Fighting is not the sole duty of soldiers in the field, and in almost all their other duties apart from that we had ample and varied opportunities of contrasting their merits. The Japanese infantry were a surprise and a revelation to most of the Allies. Notwithstanding the enormous trouble they have taken with their cavalry, it is immensely inferior to every other arm of their service. This is not to be wondered at when we reflect how little the Japanese are accustomed to horse-riding at home, and what small opportunities they have of acquiring that knowledge of the management of horses which comes instinctively to the English groom, to the Irish farmer's son, or to the field labourer. The defect of a want of efficient cavalry is with the Japanese largely compensated for by the extreme mobility of their infantry. They appear to do everything at the double. All their soldiers seem to be perpetually kept in the best of hard training. If they have not horses at home, they have plenty of rickshaw men, who consider thirty to thirty-five miles of running not an excessive day's work.

Often watching the Japanese manœuvring in the field, it occurred to me that if the men of her entire army had not served an apprenticeship between the shafts of the rickshaw, they must at least have passed through some training equally severe. On the expedition to Pekin they carried with them a number of light calibre guns, which they pulled into action, without horses, right into the firing line. In every detail of their camp equipment, food-supply, and field hospital corps, there was a neatness of packing and arrangement which apparently resulted in their carrying all their requirements in about a third less space than any of the others. The simple fare of the Japanese soldiers was ideal for campaigning. Broadly speaking, it consists of rice, with what might be called a flavouring of strong-tasting dried fish and mysterious brown condiments suggestive of curry. As they have modelled their fleet on our own, so they have drawn from the French and German armies a selection of their uniform and equipment. The colour of their uniform at home is dark blue. But during the expedition to Pekin their uniform was white, which would have been murderously conspicuous in operations against any force that was composed of less bad marksmen than the Chinese. This is now to be abandoned, and is to be replaced by something in the nature of khaki, as will be the heavy round German caps by something in the nature of straw hats or helmets, which will give more protection against the sun, although not looking so smart.

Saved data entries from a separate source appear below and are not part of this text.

Lemma index_Write_room (idx : index.index) (offset storePosition : Z) :
  0 <= index.size idx -> index.size idx + entryWidth < 2 ^ 64 ->
  index.size idx + entryWidth <= len (index.mmap idx) ->
  index.Write idx offset storePosition = (Ok tt, written idx offset storePosition).
Proof.
  intros H0 H1 Hroom. unfold index.Write, written.
  assert (Hw : entryWidth = 12) by reflexivity.
  assert (Ho : offWidth = 4) by reflexivity.
  rewrite (u64_small entryWidth) by lia.
  rewrite (u64_small (index.size idx)) by lia.
  rewrite (u64_small (index.size idx + entryWidth)) by lia.
  rewrite (u64_small (index.size idx + offWidth)) by lia.
  replace (len (index.mmap idx) <? index.size idx + entryWidth) with false
    by (symmetry; apply Z.ltb_ge; exact Hroom).
  destruct (split3 (index.mmap idx) (index.size idx) (index.size idx + offWidth)
                   (index.size idx + entryWidth))
    as (a & x & y & c & Hm & Ha & Hx & Hy & Hfa & Hc); try lia.
  rewrite <- Hfa, <- Hc. rewrite Hm. rewrite <- Ha.
  replace (len a + offWidth) with (len a + len (enc.PutUint32 offset))
    by (rewrite len_PutUint32; reflexivity).
  rewrite (put_app a x (y ++ c)) by (rewrite len_PutUint32; lia).
  replace (len a + len (enc.PutUint32 offset))
    with (len (a ++ enc.PutUint32 offset)) by (apply len_app).
  replace (len a + entryWidth)
    with (len (a ++ enc.PutUint32 offset) + len (enc.PutUint64 storePosition))
    by (rewrite len_app, len_PutUint32, len_PutUint64;
        unfold entryWidth; lia).
  rewrite (app_assoc a (enc.PutUint32 offset) (y ++ c)).
  rewrite (put_app (a ++ enc.PutUint32 offset) y c)
    by (rewrite len_PutUint64; unfold posWidth; lia).
  rewrite <- app_assoc. reflexivity.
Qed.

(** C7: [index.Write] fails with [EOF] exactly when [size + entryWidth]
    exceeds the length of the mapped region, and then changes nothing;
    otherwise it puts the four big-endian bytes of the offset and the eight
    big-endian bytes of the position at [size, size + entryWidth) of the
    region and advances [size] by [entryWidth].  The size of an index is a
    [uint64] that stays below 2^63 ([index_size_bound_new],
    [index_size_bound_Write]). *)
Theorem index_Write_spec (idx : index.index) (offset storePosition : Z) :
  0 <= index.size idx -> index.size idx + entryWidth < 2 ^ 64 ->
  (fst (index.Write idx offset storePosition) = Err EOF
   <-> len (index.mmap idx) < index.size idx + entryWidth) /\
  (len (index.mmap idx) < index.size idx + entryWidth ->
   index.Write idx offset storePosition = (Err EOF, idx)) /\
  (index.size idx + entryWidth <= len (index.mmap idx) ->
   index.Write idx offset storePosition = (Ok tt, written idx offset storePosition)).
Proof.
  intros H0 H1. split; [|split].
  - split.
    + intros He.
      destruct (Z_lt_le_dec (len (index.mmap idx)) (index.size idx + entryWidth))
        as [Hlt | Hle]; [exact Hlt|].
      rewrite (index_Write_room idx offset storePosition H0 H1 Hle) in He.
      discriminate.
    + intros Hlt. rewrite (index_Write_full idx offset storePosition H0 H1 Hlt).
      reflexivity.
  - apply index_Write_full; assumption.
  - apply index_Write_room; assumption.
Qed.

Although the officers of all the Allies were immensely struck by the discipline and equipment of the Japanese, close observers were still more attracted by the underlying soldier spirit which animates them. An inherent spirit of soldiering seems to possess every little Jap as a natural heritage. They seem to love fighting for fighting's sake. They appear to enjoy the whole thing like schoolboys do their games. They take their killing much more kindly than the others, and appear to be much more familiarised with the idea that it is part of the game. Indeed, there is a zest and a verve and go about them when in action that I have never seen in any other troops. There were numerous instances in the siege of Tientsin of disregard of death. And outside the gates of Pekin ten men who were killed in their attempts to blow it up might apparently have been indefinitely multiplied at the command of their officers without any danger of faltering. When at ten o'clock at night they advanced to take the gate by assault which they had failed to force in the morning, it was immensely attractive to observe the gaiety, almost amounting to hilarity, with which they advanced to the attack. All movements such as this they accompany with singing. And after forcing the gate, when they met with opposition going along the wall and had to lie down before a hot fire from the Chinese, who made a final stand about half a mile from the gate, the Japanese buglers stood up and played some of their quaint war-songs.